On Mittwoch, Mai 11, 2005, at 14:04 Europe/Berlin, Richard Frith-Macdonald wrote:

On 2005-05-11 12:30:06 +0100 Marc Brünink <mbruen@smartsoft.de> wrote:

2. A method of NSString which converts 8.3 pathnames to long ones.

Again, 'why' ....windows provides one for you, and it would have no use whatsoever outside of the windows environment, so adding it to GNUstep
would be useless bloat.

Because sometimes you need to convert 8.3 too long pathnames. Perhaps you
want to display them  in a nice format or perhaps you want to write  a
configuration file for a third party program (<- I want to do this). Actually
it doesn't matter why some people need this. I just think
stringByStandardizingPath should handle this.

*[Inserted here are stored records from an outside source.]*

Lemma wellformed_step (e : Event) (w : World) :
  wellformed w -> wellformed (step e w).
Proof.
  intros Hw. pose proof Hw as (Hh & Hn & Hc & Hl).
  destruct e as [text|c|c| |k| | |i srv]; simpl.
  - unfold wellformed; simpl; auto.
  - unfold wellformed; simpl; auto.
  - unfold wellformed; simpl; auto.
  - unfold handleApplyFilters, newQueryEffect.
    apply wellformed_start; simpl; auto.
    destruct Hc as [Hc|(H1 & H2 & H3 & H4)]; [now left | right; auto].
  - unfold handleSort, newQueryEffect.
    apply wellformed_start; simpl; auto.
    destruct Hc as [Hc|(H1 & H2 & H3 & H4)]; [now left | right; auto].
  - unfold handleNextPage.
    destruct (negb (Js.truthy_opt (nextLink (ui w))) || isLoading (ui w)) eqn:G;
      [exact Hw|].
    apply orb_false_elim in G as [G _]. apply negb_false_iff in G.
    destruct (nextLink (ui w)) as [link|] eqn:En; [|exact Hw].
    apply wellformed_start; simpl; [| rewrite En; auto |].
    + apply Forall_app. split; [assumption|]. constructor; [exact G | constructor].
    + left. destruct Hc as [[Hc Hp]|(H1 & H2 & H3 & H4)]; [|discriminate].
      unfold consistent in *. simpl. rewrite length_app. simpl. lia.
  - unfold handlePrevPage.
    destruct ((currentPage (ui w) <=? 1) || isLoading (ui w)) eqn:G;
      [exact Hw|].
    apply orb_false_elim in G as [G _]. apply Z.leb_gt in G.
    destruct (last_entry (removelast (pageUrlHistory (ui w)))) as [u|] eqn:E;
      [|exact Hw].
    destruct (Js.truthy u) eqn:Tu; [|exact Hw].
    destruct (removelast_some _ _ E) as (front & cur & Hlist & Hr).
    apply wellformed_start; simpl; auto.
    + rewrite Hr. rewrite Hlist in Hh.
      apply Forall_app in Hh as [Hf Hx]. apply Forall_app. split; [assumption|].
      constructor; [exact Tu | constructor].
    + left. destruct Hc as [[Hc Hp]|(H1 & H2 & H3 & H4)]; [|lia].
      unfold consistent in *. simpl. rewrite Hr. rewrite Hlist in Hc.
      rewrite length_app in *. simpl in *. lia.
  - unfold settle. destruct (nth_error (inflight w) i) as [c|] eqn:Ec;
      [|exact Hw].
    assert (Hin : In c (inflight w)) by (eapply nth_error_In; eauto).
    unfold wellformed. simpl. unfold fetchPageData_settle.
    destruct (perform srv c) as [data|[message|]] eqn:Ep; simpl.
    + destruct (perform_ok _ _ _ Ep) as [Hu Hnext].
      destruct (c_isNewQuery c) eqn:Eq; simpl.
      * repeat split; auto.
        -- constructor; [|constructor]. rewrite Hu. apply fetchUrl_truthy.
        -- left. unfold consistent. simpl. lia.
        -- discriminate.
      * repeat split; auto; [|discriminate].
        destruct Hc as [Hc|(H1 & H2 & H3 & H4)]; [now left|].
        rewrite Forall_forall in H4. specialize (H4 c Hin). congruence.
    + repeat split; auto; [|discriminate].
      destruct Hc as [Hc|(H1 & H2 & H3 & H4)]; [now left | right].
      repeat split; auto. now apply remove_at_forall.
    + repeat split; auto; [|discriminate].
      destruct Hc as [Hc|(H1 & H2 & H3 & H4)]; [now left | right].
      repeat split; auto. now apply remove_at_forall.
Qed.

Lemma reachable_wellformed (w : World) : reachable w -> wellformed w.
Proof.
  induction 1 as [|e w _ IH]; [apply wellformed_mount | now apply wellformed_step].
Qed.

Lemma reachable_run (events : list Event) (w : World) :
  reachable w -> reachable (run events w).
Proof.
  revert w. induction events as [|e events IH]; intros w H; simpl; [assumption|].
  apply IH. now constructor.
Qed.

Lemma reachable_page1 : reachable page1_world.
Proof. apply reachable_run, reach_mount. Qed.

Lemma reachable_page2 : reachable page2_world.
Proof. apply reachable_run, reachable_page1. Qed.

Lemma reachable_overlap : reachable overlap_world.
Proof. apply reachable_run, reach_mount. Qed.

(** In a reachable state a forward cursor that is not null is not empty,
    and nothing is in flight only when the loading flag is clear. *)
Lemma reachable_nextLink (w : World) (link : string) :
  reachable w -> nextLink (ui w) = Some link -> Js.truthy link = true.
Proof.
  intros Hr Hn. destruct (reachable_wellformed w Hr) as (_ & [H|H] & _).
  - congruence.
  - now rewrite Hn in H.
Qed.

Lemma reachable_idle (w : World) :
  reachable w -> inflight w = [] -> isLoading (ui w) = false.
Proof.
  intros Hr Hi. destruct (reachable_wellformed w Hr) as (_ & _ & _ & H).
  destruct (isLoading (ui w)); [now destruct H | reflexivity].
Qed.

(** ** Single flight *)

Lemma single_flight_mount : single_flight mount.
Proof. right. eexists. split; reflexivity. Qed.

(** The discipline is kept by every event, provided a new query is only
    started while nothing is in flight. *)
Lemma single_flight_step (e : Event) (w : World) :
  single_flight w ->
  (is_new_query e = true -> inflight w = []) ->
  single_flight (step e w).
Proof.
  intros Hs Hq.
  destruct e as [text|c|c| |k| | |i srv]; simpl; try exact Hs.
  - right. unfold handleApplyFilters, newQueryEffect, fetchPageData_start.
    simpl. rewrite (Hq eq_refl). eexists. split; reflexivity.
  - right. unfold handleSort, newQueryEffect, fetchPageData_start.
    simpl. rewrite (Hq eq_refl). eexists. split; reflexivity.
  - unfold handleNextPage.
    destruct Hs as [[Hi Hl]|(c & Hi & Hl)]; rewrite Hl.
    + rewrite orb_false_r.
      destruct (negb (Js.truthy_opt (nextLink (ui w)))); [now left|].
      destruct (nextLink (ui w)); [|now left].
      right. unfold fetchPageData_start. simpl. rewrite Hi.
      eexists. split; reflexivity.
    + rewrite orb_true_r. right. eauto.
  - unfold handlePrevPage.
    destruct Hs as [[Hi Hl]|(c & Hi & Hl)]; rewrite Hl.
    + rewrite orb_false_r.
      destruct (currentPage (ui w) <=? 1); [now left|].
      destruct (last_entry (removelast (pageUrlHistory (ui w)))) as [u|];
        [|now left].
      destruct (Js.truthy u); [|now left].
      right. unfold fetchPageData_start. simpl. rewrite Hi.
      eexists. split; reflexivity.
    + rewrite orb_true_r. right. eauto.
  - unfold settle.
    destruct Hs as [[Hi Hl]|(c & Hi & Hl)]; rewrite Hi.
    + destruct i; simpl; left; rewrite Hi; auto.
    + destruct i as [|[|i]]; simpl.
      * left. split; reflexivity.
      * right. exists c. rewrite Hi. auto.
      * right. exists c. rewrite Hi. auto.
Qed.

Lemma single_flight_loading (w : World) :
  single_flight w -> inflight w <> [] -> isLoading (ui w) = true.
Proof. intros [[Hi _]|(c & _ & Hl)] H; [contradiction | assumption]. Qed.

(** ** Next page *)

(** C1, as the code has it. When a next-page trigger is let through (the
    forward cursor is there and not empty, the loading flag is clear) and
    its fetch fails, the forward cursor is the one from before the trigger;
    the page number stays one higher and the history keeps the cursor that
    the trigger appended. The records and the total stay, and the call is
    no longer in flight. *)
Theorem failed_next_stays_advanced (w : World) (srv : Server) (link : string) :
  nextLink (ui w) = Some link -> Js.truthy link = true ->
  isLoading (ui w) = false ->
  fails srv (callOf (ui w) (Some link) false) = true ->
  let w' := step (Settle (List.length (inflight w)) srv) (step NextPage w) in
  nextLink (ui w') = nextLink (ui w)
  /\ currentPage (ui w') = currentPage (ui w) + 1
  /\ pageUrlHistory (ui w') = (pageUrlHistory (ui w) ++ [link])%list
  /\ workflows (ui w') = workflows (ui w)
  /\ totalCount (ui w') = totalCount (ui w)
  /\ inflight w' = inflight w.
Proof.
  intros Hn Ht Hl Hf. cbv zeta. unfold step.
  rewrite (handleNextPage_accepted w link Hn Ht Hl).
  destruct (start_then_fail w
              (setPageUrlHistory (pageUrlHistory (ui w) ++ [link])
                 (setCurrentPage (currentPage (ui w) + 1) (ui w)))
              (Some link) false srv Hf) as [message ->].
  repeat split.
Qed.

Lemma failed_next_stays_advanced_witness :
  currentPage (ui (run [NextPage; Settle 0 failing] page1_world)) = 1 + 1
  /\ nextLink (ui (run [NextPage; Settle 0 failing] page1_world)) = Some "B".
Proof.
  destruct (failed_next_stays_advanced page1_world failing "B"
              eq_refl eq_refl eq_refl eq_refl) as (Hn & Hp & _).
  split; [exact Hp | exact Hn].
Defined.

(** C1 as stated fails: page 1 is shown, the next-page trigger is let
    through, its fetch fails, and the page number and the history are not
    those from before the trigger. *)
Lemma failed_next_moves_page :
  let pre := page1_world in
  let post := run [NextPage; Settle 0 failing] pre in
  nextLink (ui pre) = Some "B" /\ isLoading (ui pre) = false
  /\ inflight pre = []
  /\ error (ui post)
     = Some "Failed to fetch data: HTTP error 500 while fetching workflows.. Please check console for details."
  /\ currentPage (ui pre) = 1 /\ currentPage (ui post) = 2
  /\ List.length (pageUrlHistory (ui pre)) = 1%nat
  /\ List.length (pageUrlHistory (ui post)) = 2%nat.
Proof. vm_compute. repeat split; reflexivity. Qed.

(** ** Previous page *)

(** C2, as the code has it. From a reachable state with the loading flag
    clear and a page number above 1, a previous-page trigger whose fetch
    fails leaves the history without its last entry and the page number
    one lower: the removal is kept. The history keeps one entry at least,
    it still has one entry per page, and the forward cursor, the records
    and the total are those from before the trigger. *)
Theorem failed_prev_stays_popped (w : World) (srv : Server)
    (prevPageUrl : string) :
  reachable w -> isLoading (ui w) = false -> 1 < currentPage (ui w) ->
  last_entry (removelast (pageUrlHistory (ui w))) = Some prevPageUrl ->
  fails srv (callOf (ui w) (Some prevPageUrl) false) = true ->
  let w' := step (Settle (List.length (inflight w)) srv) (step PrevPage w) in
  currentPage (ui w') = currentPage (ui w) - 1
  /\ pageUrlHistory (ui w') = removelast (pageUrlHistory (ui w))
  /\ (1 <= List.length (pageUrlHistory (ui w')))%nat
  /\ consistent (ui w')
  /\ nextLink (ui w') = nextLink (ui w)
  /\ workflows (ui w') = workflows (ui w)
  /\ totalCount (ui w') = totalCount (ui w)
  /\ inflight w' = inflight w.
Proof.
  intros Hr Hl Hp He Hf.
  destruct (reachable_wellformed w Hr) as (Hh & _ & Hc & _).
  destruct (removelast_some _ _ He) as (front & cur & Hlist & Hrem).
  assert (Ht : Js.truthy prevPageUrl = true).
  { rewrite Hlist in Hh. apply Forall_app in Hh as [_ Hh].
    now inversion Hh. }
  destruct Hc as [[Hc _]|(_ & Hone & _)]; [|lia].
  cbv zeta. unfold step.
  rewrite (handlePrevPage_accepted w prevPageUrl Hp Hl He Ht).
  destruct (start_then_fail w
              (setPageUrlHistory (removelast (pageUrlHistory (ui w)))
                 (setCurrentPage (currentPage (ui w) - 1) (ui w)))
              (Some prevPageUrl) false srv Hf) as [message ->].
  unfold consistent in *. cbn [ui inflight pageUrlHistory currentPage nextLink
    workflows totalCount setIsLoading setError setPageUrlHistory setCurrentPage].
  rewrite Hrem. rewrite Hlist in Hc. rewrite length_app in *. simpl in *.
  repeat split; lia.
Qed.

Lemma failed_prev_stays_popped_witness :
  currentPage (ui (run [PrevPage; Settle 0 failing] page2_world)) = 2 - 1
  /\ (1 <= List.length
             (pageUrlHistory (ui (run [PrevPage; Settle 0 failing] page2_world))))%nat.
Proof.
  destruct (failed_prev_stays_popped page2_world failing
              "https://wecare-ii.crm5.dynamics.com/api/data/v9.2/workflows?%24top=50&%24count=true&%24orderby=modifiedon+desc"
              reachable_page2 eq_refl eq_refl eq_refl eq_refl)
    as (Hp & _ & Hlen & _).
  split; [exact Hp | exact Hlen].
Defined.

Well, that's an entirely separate issue to NSTemporaryDirectory().
The job of stringByStandardizingPath is to standardize to a consistent format ... I'm not sure whether it should convert windows paths to the longest, most readable format (what you seem to want), or the most portable format (which would do the opposite of what you want), but I think it should probably do one or the other under windows. My first inclination is to say it should do the opposite of what you want ... and try to make the most portable format, but I'm not sure about that, perhaps the lonmg format works everywhere under windows now? Certainly the focus of the method (standardising the path) is on making it usable rather than pretty.

However. I think if we use some nasty internal string representation there SHOULD be a method to convert it to a nice format. And this method shouldn't be an operating system method but a method within GNUstep. But perhaps this is just my opinion.

Long formats are working (probaly) since Windows 98. Take a look at the site posted by Lloyd: http://msdn.microsoft.com/library/default.asp?url=/library/en-us/ fileio/fs/getlongpathname.asp

GetLongPathName is supported since Windows 98. So I guess Windows 98 handles the long format correctly. And concerning Windows 95: Sometimes an API should drop support for an operating system release. Particular if the development is discontinued since 6 years.